Whereas Lankford’s bill encourages women with infertility to check for fibroids, the Southern Baptist Convention suggests they check in with a higher power. “Couples who experience the searing pain of infertility can turn to God, look to Scripture for numerous examples of infertility, and know that their lament is heard by the Lord, who offers compassion and grace to those deeply afflicted by such realities,” the denomination’s anti-IVF resolution reads.

Neither the Baptist position nor the local state parties turning against IVF are truly out of step with Republicans in Washington. House Speaker Mike Johnson (R-La.), the highest ranking Republican in the country, has explicitly encouraged state lawmakers to examine the issue. “If you do believe that life begins at conception, it’s a really important question to wrestle with,” he said in March. “It’s something that every state has to wrestle with.”

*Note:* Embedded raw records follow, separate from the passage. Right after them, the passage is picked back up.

Lemma pool_bonus_le_100 p : (pool_bonus p <= 100)%Q.
Proof.
  unfold pool_bonus.
  repeat match goal with |- context [?a <=? ?b] => destruct (a <=? b) end; lra.
Qed.

Lemma size_bonus_le_100 a : (size_bonus a <= 100)%Q.
Proof. unfold_thresholds. simpl negb. q_cases; simpl; lra. Qed.

Lemma retention_amount_le_100 d w :
  (0 <= w)%Q -> (retention_amount d w <= 100)%Q.
Proof.
  intros Hw. unfold retention_amount, Qgt_bool. q_cases; simpl; try lra.
  assert ((d - w) / d <= 1)%Q by (apply Qle_shift_div_r; lra).
  lra.
Qed.

Lemma py_min_id a c : (a <= c)%Q -> py_min a c = a.
Proof.
  intros H. unfold py_min, Qgt_bool.
  apply Qle_bool_iff in H. now rewrite H.
Qed.

Lemma swap_score_le_700 f : (_calculate_swap_score f <= 700)%Q.
Proof.
  unfold _calculate_swap_score.
  pose proof (volume_bonus_le_300 (total_swap_volume f)).
  pose proof (frequency_bonus_le_200 (num_swaps f)).
  pose proof (size_bonus_le_100 (avg_transaction_size_usd f)).
  pose proof (pool_bonus_le_100 (unique_pools f)).
  rewrite py_min_id; lra.
Qed.

(** X3. The swap score is between 0 and 700 for every feature vector: the
    four bonuses add up to at most 300 + 200 + 100 + 100, so the cap at
    1000 never changes it. *)
Theorem swap_score_bounds :
  forall f : CategoryFeatures,
    (0 <= _calculate_swap_score f <= 700)%Q
    /\ _calculate_swap_score f
       = (0 + volume_bonus (total_swap_volume f)
          + frequency_bonus (num_swaps f)
          + size_bonus (avg_transaction_size_usd f)
          + pool_bonus (unique_pools f))%Q.
Proof.
  intros f.
  pose proof (volume_bonus_nonneg (total_swap_volume f)).
  pose proof (volume_bonus_le_300 (total_swap_volume f)).
  pose proof (frequency_bonus_nonneg (num_swaps f)).
  pose proof (frequency_bonus_le_200 (num_swaps f)).
  pose proof (size_bonus_nonneg (avg_transaction_size_usd f)).
  pose proof (size_bonus_le_100 (avg_transaction_size_usd f)).
  pose proof (pool_bonus_nonneg (unique_pools f)).
  pose proof (pool_bonus_le_100 (unique_pools f)).
  assert (E : _calculate_swap_score f
              = (0 + volume_bonus (total_swap_volume f)
                 + frequency_bonus (num_swaps f)
                 + size_bonus (avg_transaction_size_usd f)
                 + pool_bonus (unique_pools f))%Q).
  { unfold _calculate_swap_score. apply py_min_id. lra. }
  split; [rewrite E; lra | exact E].
Qed.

When it comes to reproductive rights, there’s a time-tested two-step among anti-abortion proponents. First, they claim to oppose a radical position. Then, a short time later, they embrace it, and push the bounds of acceptable argument further and further. For example, Erin Hawley, an attorney at the Alliance Defending Freedom, the Christian legal group behind multiple anti-abortion and anti-LGBTQ lawsuits, testified before Congress that the Supreme Court decision overturning Roe v. Wade did not imperil emergency medical care for pregnant women. But not long after, she aided Idaho in a lawsuit, which the Supreme Court will soon decide, defending the state’s post-Roe push to deny women abortion care in medical emergencies.

Another example are abortion ban exceptions for rape and incest. In 2012, two Republican Senate candidates said they opposed abortion even in the case of rape. Mitt Romney, running for president, disavowed the idea, as did most of the GOP. Today, 10 states ban abortion even in cases of rape and incest. It sounded outrageous, until it was reality.

When it comes to IVF, the two-step appears to be happening at a breakneck pace, with elements of the Republican party declaring support for the procedure at the same time that more extreme elements are already opposing it. Restricting IVF sounds outrageous, but it doesn’t mean it can’t become reality.